Ho già dato un'occhiata ai tanti topic che trattano i metodi di sequenziamento a livello genomico con sequenziamento gerarchico e con shotgun; vorrei solo chiedervi se quello che scriverò è corretto o meno, ho bisogno di una semplice conferma su quello che ho capito! Vi metto un (*) in particolare nei punti dove ho più dubbi.
Sequenziamento gerarchico (innanzitutto la dicitura è corretta? o è meglio definirlo "shotgun gerarchico"?): Il genoma di partenza, o anche solo un cromosoma di esso, viene frammentato per sonicazione o con enzimi di restrizione* fino ad ottenere grandi frammenti (50-200kb) che vengono così inseriti in vettori da clonazione come BAC che una volta trasformati in batteri ospiti daranno vita ad una biblioteca genomica di grandi frammenti (che verranno così amplificati). Si passa così ad "ordinare" i precedenti lunghi inserti per ottenere la stessa sequenzialità propria del cromosoma originale; questo viene realizzato tramite algoritmi informatici che confrontano le sequenze delle estremità di ogni frammento con le altre estremità in "overlap" con altri frammenti (contigs)*. Questo consente di ottenere una mappa fisica del cromosoma, utile per i passaggi seguenti. Non tutti gli inserti saranno utili a tale fine, infatti verranno selezionati solo quelli per comporre un "minimal tiling path" *(questa "scelta" è sempre affidata a strumenti informatici? e si basa sempre sulle sequenze alle estremità dei frammenti?). La penultima fase comprende uno shotgun dei frammenti così scelti, ovvero la loro frammentazione random in corte sequenze ora facilmente sequenziabili. Non rimane ora che inserire i dati così ottenuti in un software apposito che ci fornirà la sequenza globale "più probabile" tenendo anche conto della provenienza di ogni cluster di piccoli frammenti sequenziati (in base alla precedente mappa fisica). *E' giusto parlare in questo caso di cromosome walking? E mi potreste riassumere il suo concetto?

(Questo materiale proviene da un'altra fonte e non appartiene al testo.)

(** ** A run of a node

    A tree with a first block only.  Block 3 comes before its parent 2 and waits;
    with block 2 both are accepted, and a message makes block 2 the checkpoint. *)

Definition node_block (k prev height : Z) : CBlock :=
  let time := 1400000000 + 60 * k in
  let coinbase := mkTx 1 time [mkTxIn (mkOutPoint (bu_of_u64 W256 0) UINT_MAX) (push_int64 [] height ++ [81]) 0] [mkTxOut 5000 [81]] 0 in
  mkBlock 6 (bu_of_u64 W256 prev) (BuildMerkleTree (DG := prefix_digests) [coinbase]).2 time 0x1e0fffff k [coinbase] [].
Definition first_node : Node :=
  mkNode (mkIndex 1 8 0 BLOCK_STAKE_MODIFIER (bu_of_u64 W256 1) 6 1400000060 0x1e0fffff) None None 0 0 0 0
    (mkOutPoint (bu_of_u64 W256 0) UINT_MAX) 0 (bu_of_u64 W256 0) (hashMerkleRoot (node_block 1 0 0)) 1.
Definition first_tree : BlockMap := {[sample_hash 1 := first_node]}.
Lemma first_tree_at h n : first_tree !! h = Some n → h = sample_hash 1 ∧ n = first_node.
Proof. unfold first_tree. by intros [<- <-]%lookup_singleton_Some. Qed.
Definition start_node : NodeState :=
  mkNodeState
    (mkChainState first_tree (Some (sample_hash 1)) (Some (sample_hash 1)) (sample_hash 1) 0 (bu_of_u64 W256 1) (bu_of_u64 W256 0)
       ∅ ∅ ∅ (sample_hash 1) (mkPool ∅ ∅ 0) ∅)
    (mkFiles ∅ 1) (mkCheckpointState (sample_hash 1) uint256_0 CSyncCheckpoint_SetNull CSyncCheckpoint_SetNull uint256_0 (sample_hash 1)) ∅ ∅ ∅.
Definition node_verify (pubkey : list Z) (hash : base_uint) (sig : list Z) : bool := bool_decide (sig = [1]).
Definition sample_ops : BlockFiles → ChainOps :=
  node_ops (DG := prefix_digests) false nonce_hash node_verify 1 first_entry 1400001000 0 0 false false (sample_hash 1).
Abbreviation sample_process s b :=
  (ProcessBlock (DG := prefix_digests) sample_ops false nonce_hash node_verify 1 first_entry 1400001000 STRICT true false (λ _, None) s b true).
Definition process_state (s : NodeState) (b : CBlock) : NodeState := match sample_process s b with Some r => pr_state r | None => s end.
Definition node1 : NodeState := process_state start_node (node_block 3 2 2).
Definition node_asks : list NetMsg := [MsgGetBlocks (Some (sample_hash 1)) (sample_hash 3); MsgAskFor (sample_hash 2)].
Definition node2 : NodeState := process_state node1 (node_block 2 1 1).
Definition node_message : CSyncCheckpoint := mkSyncCheckpoint 1 uint256_0 (ser_unsigned (mkSyncCheckpoint 1 (sample_hash 2) [] [])) [1].
Definition sample_message : option (bool * ChainState * CheckpointState * list NetMsg) :=
  ProcessSyncCheckpoint (DG := prefix_digests) (ops := sample_ops (ns_files node2)) node_verify (ns_chain node2) (ns_cp node2) (mapOrphanBlocks node2)
    node_message true.
Definition node3 : NodeState := match sample_message with Some (_, c, cp, _) => with_cp (with_chain node2 c) cp | None => node2 end.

Shotgun (ha altri nomi?): in questo caso il genoma di partenza viene direttamente frammentato a random *(con sonicazione?) fino ad ottenere piccoli frammenti già sequenziabili. Questi frammenti vengono inseriti in vettori *(quali? anche semplici plasmidi?) per la loro amplificazione. Si passa al loro sequenziamento *(con quale metodo? anche la semplice variante di Sanger dei ddNTPs con basi pigmentate e lettura laser?). L'ultimo passo è ancora il riassemblamento con algoritmi informatici dei frammenti su base delle sequenze contigs che porta ad una sequenza globale dell'intero cromosoma *(o genoma?)
Non è che mi aspetto una trattazione di ogni singolo asterisco che ho infilato nella descrizione...ma neanche un'opinione? O almeno ditemi se ho fatto errori madornali!